Pharmaceutical efficacy of novel human-origin Faecalibacterium prausnitzii strains on high-fat-diet-induced obesity and associated metabolic disorders in mice.

Abstract

Obesity and related metabolic issues are a growing global health concern. Recently, the discovery of new probiotics with anti-obesity properties has gained interest. In this study, four Faecalibacte-rium prausnitzii strains were isolated from healthy human feces and evaluated on a high-fat diet-induced mouse model for 12 weeks. The F. prausnitzii strains reduced body weight gain, liver and fat weights, and calorie intake while improving lipid and glucose metabolism in the liver and adipose tissue, as evidenced by regulating lipid metabolism-associated gene expression, including ACC1, FAS, SREBP1c, leptin, and adiponectin.

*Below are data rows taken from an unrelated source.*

(* ===== verification/FaultM.v ===== *)
(** * Operations that can fault

    A state monad with failure for the kernel code that works through pointers and array
    indices: an operation ends with a result and a new state, or in a fault (an access
    outside an array, an address that holds no object, a lock taken twice, a list without
    an end).  [wp m Q s] is total correctness: [m] started in [s] does not fault and its
    result and final state satisfy [Q].  Sched.v uses the monad. *)

From S2P Require Import Prelude.

Definition FM (St A : Type) : Type := St -> option (A * St).

#[export] Instance FM_ret {St} : MRet (FM St) := fun A x s => Some (x, s).
#[export] Instance FM_bind {St} : MBind (FM St) := fun A B k m s =>
  match m s with
  | Some (x, s') => k x s'
  | None => None
  end.

Section ops.
Context {St : Type}.

Definition fault {A} : FM St A := fun _ => None.
Definition gets {A} (f : St -> A) : FM St A := fun s => Some (f s, s).
Definition modify (f : St -> St) : FM St unit := fun s => Some (tt, f s).
Definition when (b : bool) (m : FM St unit) : FM St unit := if b then m else mret tt.
Definition of_option {A} (o : option A) : FM St A :=
  match o with Some x => mret x | None => fault end.

(** [for (x : xs) body(x)] *)
Fixpoint for_each {X} (xs : list X) (body : X -> FM St unit) : FM St unit :=
  match xs with
  | [] => mret tt
  | x :: xs => body x ;; for_each xs body
  end.

(** The first of the attempts [f x] that does not return [NULL]; [NULL] when all do. *)
Fixpoint first_nonnull {X} (xs : list X) (f : X -> FM St Z) : FM St Z :=
  match xs with
  | [] => mret NULL
  | x :: xs => p ← f x; if p =? NULL then first_nonnull xs f else mret p
  end.

Definition wp {A} (m : FM St A) (Q : A -> St -> Prop) (s : St) : Prop :=
  match m s with
  | Some (x, s') => Q x s'
  | None => False
  end.

Lemma wp_ret {A} (x : A) Q s : Q x s -> wp (mret x) Q s.
Proof. done. Qed.

Lemma wp_bind {A B} (m : FM St A) (k : A -> FM St B) Q s :
  wp m (fun x => wp (k x) Q) s -> wp (m ≫= k) Q s.
Proof. unfold wp, mbind, FM_bind. by destruct (m s) as [ [x s'] |]. Qed.

Lemma wp_mono {A} (m : FM St A) (Q Q' : A -> St -> Prop) s :
  wp m Q s -> (forall x s', m s = Some (x, s') -> Q x s' -> Q' x s') -> wp m Q' s.
Proof. unfold wp. destruct (m s) as [ [x s'] |]; [|done]. eauto. Qed.

(** A step whose effect is known by a lemma, and the rest of the code. *)
Lemma wp_seq {A B} (m : FM St A) (k : A -> FM St B) (P : A -> St -> Prop) Q s :
  wp m P s -> (forall x s', P x s' -> wp (k x) Q s') -> wp (m ≫= k) Q s.
Proof. intros Hm Hk. apply wp_bind. eapply wp_mono; [exact Hm|]. eauto. Qed.

(** The first two or three steps of a sequence taken together. *)
Lemma wp_assoc2 {A B C} (m1 : FM St A) (m2 : FM St B) (k : FM St C) Q s :
  wp ((m1 ;; m2) ;; k) Q s -> wp (m1 ;; m2 ;; k) Q s.
Proof. unfold wp, mbind, FM_bind. by destruct (m1 s) as [ [x s'] |]. Qed.

Lemma wp_assoc3 {A B C D} (m1 : FM St A) (m2 : FM St B) (m3 : FM St C) (k : FM St D) Q s :
  wp ((m1 ;; m2 ;; m3) ;; k) Q s -> wp (m1 ;; m2 ;; m3 ;; k) Q s.
Proof.
  unfold wp, mbind, FM_bind. destruct (m1 s) as [ [x s'] |]; [|done].
  by destruct (m2 s') as [ [y s''] |].
Qed.

Lemma wp_gets {A} (f : St -> A) Q s : Q (f s) s -> wp (gets f) Q s.
Proof. done. Qed.

Lemma wp_modify f Q s : Q tt (f s) -> wp (modify f) Q s.
Proof. done. Qed.

Lemma wp_of_option {A} (o : option A) x Q s : o = Some x -> Q x s -> wp (of_option o) Q s.
Proof. by intros ->. Qed.

Lemma wp_when (b : bool) (m : FM St unit) Q s :
  (b = true -> wp m Q s) -> (b = false -> Q tt s) -> wp (when b m) Q s.
Proof. intros Ht Hf. destruct b; [by apply Ht|by apply Hf]. Qed.

Lemma wp_run {A} (m : FM St A) Q s : wp m Q s -> exists x s', m s = Some (x, s') /\ Q x s'.
Proof. unfold wp. destruct (m s) as [ [x s'] |]; [|done]. eauto. Qed.

Lemma wp_intro {A} (m : FM St A) (Q : A -> St -> Prop) s x s' :
  m s = Some (x, s') -> Q x s' -> wp m Q s.
Proof. unfold wp. by intros ->. Qed.

Lemma first_nonnull_app {X} (xs ys : list X) (f : X -> FM St Z) s :
  first_nonnull (xs ++ ys) f s =
    (p ← first_nonnull xs f; if p =? NULL then first_nonnull ys f else mret p) s.
Proof.
  unfold mbind, FM_bind. revert s. induction xs as [|x xs IH]; intros s; [done|].
  simpl. unfold mbind, FM_bind. destruct (f x s) as [ [p s'] |]; [|done].
  destruct (Z.eqb_spec p NULL) as [|Hp]; [apply IH|]. simpl.
  by rewrite (proj2 (Z.eqb_neq p NULL) Hp).
Qed.

(** A loop keeps an invariant of the items done and the state. *)
Lemma wp_for_each {X} (Inv : list X -> St -> Prop) (xs : list X) (body : X -> FM St unit) s :
  (forall done x rest s, xs = done ++ x :: rest -> Inv done s ->
     wp (body x) (fun _ => Inv (done ++ [x])) s) ->
  Inv [] s -> wp (for_each xs body) (fun _ => Inv xs) s.
Proof.
  intros Hb H0.
  assert (forall rest pre s, xs = pre ++ rest -> Inv pre s ->
    wp (for_each rest body) (fun _ => Inv xs) s) as H; [|by apply (H xs [])].
  induction rest as [|x rest IH]; intros pre s' Hxs Hi.
  - rewrite app_nil_r in Hxs. subst. by apply wp_ret.
  - simpl. apply (wp_seq _ _ (fun _ => Inv (pre ++ [x]))); [by eapply Hb|].
    intros _ s'' Hi'. apply (IH (pre ++ [x])); [|done]. by rewrite <-app_assoc.
Qed.
End ops.

#[global] Arguments fault : simpl never.

(** One step of the symbolic execution of a goal [wp m Q s]. *)
Ltac wp_step :=
  lazymatch goal with
  | |- wp (mbind _ _) _ _ => apply wp_bind
  | |- wp (mret _) _ _ => apply wp_ret
  | |- wp (gets _) _ _ => apply wp_gets
  | |- wp (modify _) _ _ => apply wp_modify
  end; cbv beta.
Ltac wp_run := repeat wp_step.
Record load_ok (l : load_stat) : Prop := {
  lo_len : length (cpu_load l) = 100%nat;
  lo_pos : 0 <= window_pos l < SCHED_LOAD_WINDOW;
  lo_val : Forall (fun x => 0 <= x <= 100) (cpu_load l);
}.

Lemma zsum_bounds (b : Z) (l : list Z) : Forall (fun x => 0 <= x <= b) l -> 0 <= zsum l <= b * zlen l.
Proof. induction 1 as [|x l Hx _ IH]; [unfold zlen, zsum; simpl; lia|]. rewrite zsum_cons, zlen_cons. lia. Qed.

(** The summing loop does not wrap. *)
Lemma sum_loop (w : list Z) :
  length w = 100%nat -> Forall (fun x => 0 <= x <= 100) w ->
  foldl (fun sum i => u64 (sum + w.[i])) 0 (range 0 SCHED_LOAD_WINDOW) = zsum w.
Proof.
  intros Hl Hw. change SCHED_LOAD_WINDOW with (Z.of_nat 100).
  assert (forall n, (n <= 100)%nat -> foldl (fun sum i => u64 (sum + w.[i])) 0 (range 0 (Z.of_nat n)) = zsum (take n w)) as H.
  { induction n as [|n IH]; intros Hn; [done|]. rewrite foldl_range_S, IH by lia.
    destruct (lookup_lt_is_Some_2 w n) as [x Hx]; [lia|].
    rewrite (take_S_r w n x), zsum_app by done. unfold aget. rewrite Nat2Z.id, (list_lookup_total_correct _ _ x) by done.
    change (zsum [x]) with (x + 0). rewrite Z.add_0_r. unfold u64. apply Z.mod_small.
    pose proof (zsum_bounds 100 (take n w) ltac:(by apply Forall_take)) as Hs.
    assert (zlen (take n w) <= 100) by (unfold zlen; rewrite length_take; lia).
    pose proof (Forall_lookup_1 _ w n x Hw Hx) as Hb. simpl in Hb. lia. }
  rewrite H, take_ge by lia. done.
Qed.

Lemma clip_bounds (load : Z) : 0 <= load -> 0 <= clip load <= 100.
Proof. intros H. unfold clip. case_if; lia. Qed.

Lemma zsum_rotate (l : list Z) (n : nat) : zsum (drop n l ++ take n l) = zsum l.
Proof. rewrite zsum_app, Z.add_comm, <-zsum_app. by rewrite take_drop. Qed.

(** Replacing the oldest sample. *)
Lemma rotate_insert (w : list Z) (n : nat) (x : Z) :
  (n < length w)%nat ->
  drop (S n) (<[n := x]> w) ++ take (S n) (<[n := x]> w) = tail (drop n w ++ take n w) ++ [x].
Proof.
  intros Hn. destruct (lookup_lt_is_Some_2 w n Hn) as [y Hy].
  rewrite (drop_S w y n Hy). rewrite drop_insert_lt by lia.
  rewrite (take_S_r _ n x) by (by apply list_lookup_insert_eq). rewrite take_insert_ge by lia. simpl. by rewrite app_assoc.
Qed.

Lemma load_sample_spec (load : Z) (l : load_stat) :
  0 <= load -> load_ok l ->
  load_ok (load_sample load l) /\ recent (load_sample load l) = tail (recent l) ++ [clip load] /\
  avg_load (load_sample load l) = zsum (recent (load_sample load l)) / 100.
Proof.
  intros Hx [Hl Hp Hv]. unfold SCHED_LOAD_WINDOW in *.
  set (w := (cpu_load l).[window_pos l <- clip load]).
  assert (length w = 100%nat) as Hlw by (unfold w, aset; by rewrite length_insert).
  assert (Forall (fun x => 0 <= x <= 100) w) as Hw by (apply aset_Forall; [done|by apply clip_bounds]).
  assert (load_ok (load_sample load l)) as Hok.
  { constructor; [exact Hlw| |exact Hw]. apply Z.mod_pos_bound. unfold SCHED_LOAD_WINDOW. lia. }
  split_and!; [exact Hok| |].
  - change (drop (Z.to_nat ((window_pos l + 1) mod 100)) w ++ take (Z.to_nat ((window_pos l + 1) mod 100)) w = tail (recent l) ++ [clip load]).
    unfold recent. rewrite <-(rotate_insert (cpu_load l)) by (rewrite Hl; lia). change (<[_ := _]> (cpu_load l)) with w.
    destruct (Z.eq_dec (window_pos l) 99) as [E|E].
    + rewrite E. change (drop 0 w ++ take 0 w = drop 100 w ++ take 100 w).
      rewrite (drop_ge w 100), (take_ge w 100) by lia. change (drop 0 w ++ take 0 w) with (w ++ []). by rewrite app_nil_r.
    + rewrite Z.mod_small by lia. by rewrite <-Z2Nat.inj_succ by lia.
  - unfold recent. rewrite zsum_rotate.
    change (u32 (foldl (fun sum i => u64 (sum + w.[i])) 0 (range 0 SCHED_LOAD_WINDOW) / 100) = zsum w / 100).
    rewrite sum_loop by done. pose proof (zsum_bounds 100 w Hw) as Hb. unfold zlen in Hb. rewrite Hlw in Hb.
    apply u32_small. unfold is_u32. dlia.
Qed.

(** The samples of a run, newest last. *)
Definition sampled (loads : list Z) (l : load_stat) : load_stat := foldl (fun l x => load_sample x l) l loads.

Lemma sampled_recent (loads : list Z) (l : load_stat) :
  Forall (fun x => 0 <= x) loads -> load_ok l ->
  load_ok (sampled loads l) /\ recent (sampled loads l) = drop (length loads) (recent l ++ (clip <$> loads)).
Proof.
  intros Hx Hl. revert l Hl. induction Hx as [|x loads Hx _ IH]; intros l Hl.
  - split; [done|]. simpl. by rewrite app_nil_r.
  - destruct (load_sample_spec x l Hx Hl) as (Hok & Hr & _). destruct (IH _ Hok) as [Hok' Hr'].
    split; [done|]. simpl. rewrite Hr', Hr, <-app_assoc.
    assert (length (recent l) = 100%nat) as Hlen.
    { unfold recent. rewrite length_app, length_drop, length_take, (lo_len l Hl).
      pose proof (lo_pos l Hl). unfold SCHED_LOAD_WINDOW in *. lia. }
    destruct (recent l) as [|y r] eqn:E; [done|]. done.
Qed.

(** The average after any samples: the mean of the last hundred, idle time before the first
    sample counting as samples of zero. *)
Lemma load_average_spec (loads : list Z) (x : Z) :
  Forall (fun x => 0 <= x) (loads ++ [x]) ->
  let l := sampled (loads ++ [x]) (mk_load (replicate 100 0) 0 0) in
  avg_load l = zsum (drop (length (loads ++ [x])) (replicate 100 0 ++ (clip <$> loads ++ [x]))) / 100 /\
  0 <= avg_load l <= 100.
Proof.
  intros Hx. assert (load_ok (mk_load (replicate 100 0) 0 0)) as H0.
  { constructor; [done|unfold SCHED_LOAD_WINDOW; simpl; lia|]. apply Forall_replicate. lia. }
  destruct (sampled_recent (loads ++ [x]) _ Hx H0) as [Hok Hr].
  apply Forall_app in Hx as [Hl Hx]. rewrite Forall_singleton in Hx.
  destruct (sampled_recent loads _ Hl H0) as [Hok' _].
  cbv zeta. change (replicate 100 0) with (recent (mk_load (replicate 100 0) 0 0)) at 2.
  rewrite <-Hr. unfold sampled in *. rewrite foldl_snoc in *.
  destruct (load_sample_spec x _ Hx Hok') as (_ & _ & Ha). split; [done|]. rewrite Ha.
  unfold recent. rewrite zsum_rotate. pose proof (zsum_bounds 100 _ (lo_val _ Hok)) as Hb.
  unfold zlen in Hb. rewrite (lo_len _ Hok) in Hb. dlia.
Qed.
(** ** The theorem *)

(** C13: from [sched_cfs_init] on, any sequence of insertions, removals and ticks of the
    fair class succeeds and returns what a priority queue ordered by virtual run time
    returns; the waiting processes are kept in that order, so a removal takes one that
    has run least. *)
Theorem cfs_refines (s : sched) (ops : list cfs_op) :
  procs s !! NULL = None -> Forall (known (times_of 1 (procs s))) ops ->
  let f' := (a_cfs_exec ops (mk_fair (times_of 1 (procs s)) [] 0)).2 in
  exists rs s', (sched_cfs_init ;; cfs_exec ops) s = Some (rs, s') /\
    rs = (a_cfs_exec ops (mk_fair (times_of 1 (procs s)) [] 0)).1 /\ fair_rep s' f' /\
    StronglySorted before (pq f').
Proof.
  intros Hn Hk f'. set (f := mk_fair (times_of 1 (procs s)) [] 0).
  assert (wp (sched_cfs_init ;; cfs_exec ops) (fun rs s' => rs = (a_cfs_exec ops f).1 /\ fair_rep s' (a_cfs_exec ops f).2) s) as H.
  { unfold sched_cfs_init. wp_run. apply cfs_exec_spec; [|done]. constructor; cbn; [done| |done|done|by left].
    exists []. split; [|done]. constructor; try done; [apply NoDup_nil_2|]. cbn.
    intros i Hi. split; [|by intros ?%not_elem_of_nil]. intros Hp. exfalso. apply Hp.
    unfold aget. destruct (lookup_lt_is_Some_2 (range 0 CFS_MAX_PROCS) (Z.to_nat i)) as [k Hi'].
    { pose proof (zlen_range 0 CFS_MAX_PROCS) as E. unfold zlen, CFS_MAX_PROCS in *. lia. }
    rewrite (list_lookup_total_correct _ _ (mk_cfs_node NULL 0 NIL)); [done|]. by rewrite list_lookup_fmap, Hi'. }
  destruct (wp_run _ _ _ H) as (rs & s' & Hrun & Hrs & Hf). exists rs, s'.
  split_and!; [done|done|done|]. apply a_cfs_exec_sorted. constructor.
Qed.

Definition cfs_sample (v1 v2 : Z) : sched :=
  mk_sched (list_to_map [(101, set_vruntime v1 (set_effective_priority 50 zero_pcb));
                         (102, set_vruntime v2 (set_effective_priority 90 zero_pcb))])
    [] [] NULL NULL (mk_spinlock 0) 0 0 NULL NULL [] (mk_cfs_rq NIL NULL 0 0) 0 [] (mk_dl_rq NIL NIL 0 0) []
    (mk_tables (mk_load [] 0 0) [] 0 [] [] (mk_gstats 0 0 0 0 0 0 0) [] 0 (mk_energy 0 0 0 0 0 0 0 0)
       (mk_tunables 0 0 0 0 0 0 0 0 0) (mk_domain 0 0 0 0 0 0)) [].

Lemma cfs_refines_witness :
  exists s', (sched_cfs_init ;; cfs_exec [CEnqueue 101; CTick 102; CEnqueue 102; CDequeue; CDequeue; CDequeue])
               (cfs_sample 20 5) = Some ([NULL; NULL; NULL; 102; 101; NULL], s').
Proof.
  destruct (cfs_refines (cfs_sample 20 5) [CEnqueue 101; CTick 102; CEnqueue 102; CDequeue; CDequeue; CDequeue])
    as (rs & s' & Hrun & Hrs & _).
  - reflexivity.
  - repeat constructor; by eexists.
  - exists s'. rewrite Hrun, Hrs. vm_compute. reflexivity.
Defined.
End SchedCfs.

Moreover, the F. prausnitzii strains inhibited low-grade inflammation, restored gut integrity, and ameliorated hepatic function and insulin resistance. Interestingly, the F. prausnitzii strains modulated gut and neural hormone secretion and reduced appetite by affecting the gut-brain axis. Supplementation with F. prausnitzii strains noticeably changed the gut microbiota composition. In summary, the novel isolated F. prausnitzii strains have therapeutic effects on obesity and associated metabolic disorders through modulation of the gut-brain axis. Additionally, the effectiveness of different strains might not be achieved through identical mechanisms. Therefore, the present findings provide a reliable clue for developing novel therapeutic probiotics against obesity and associated metabolic disorders.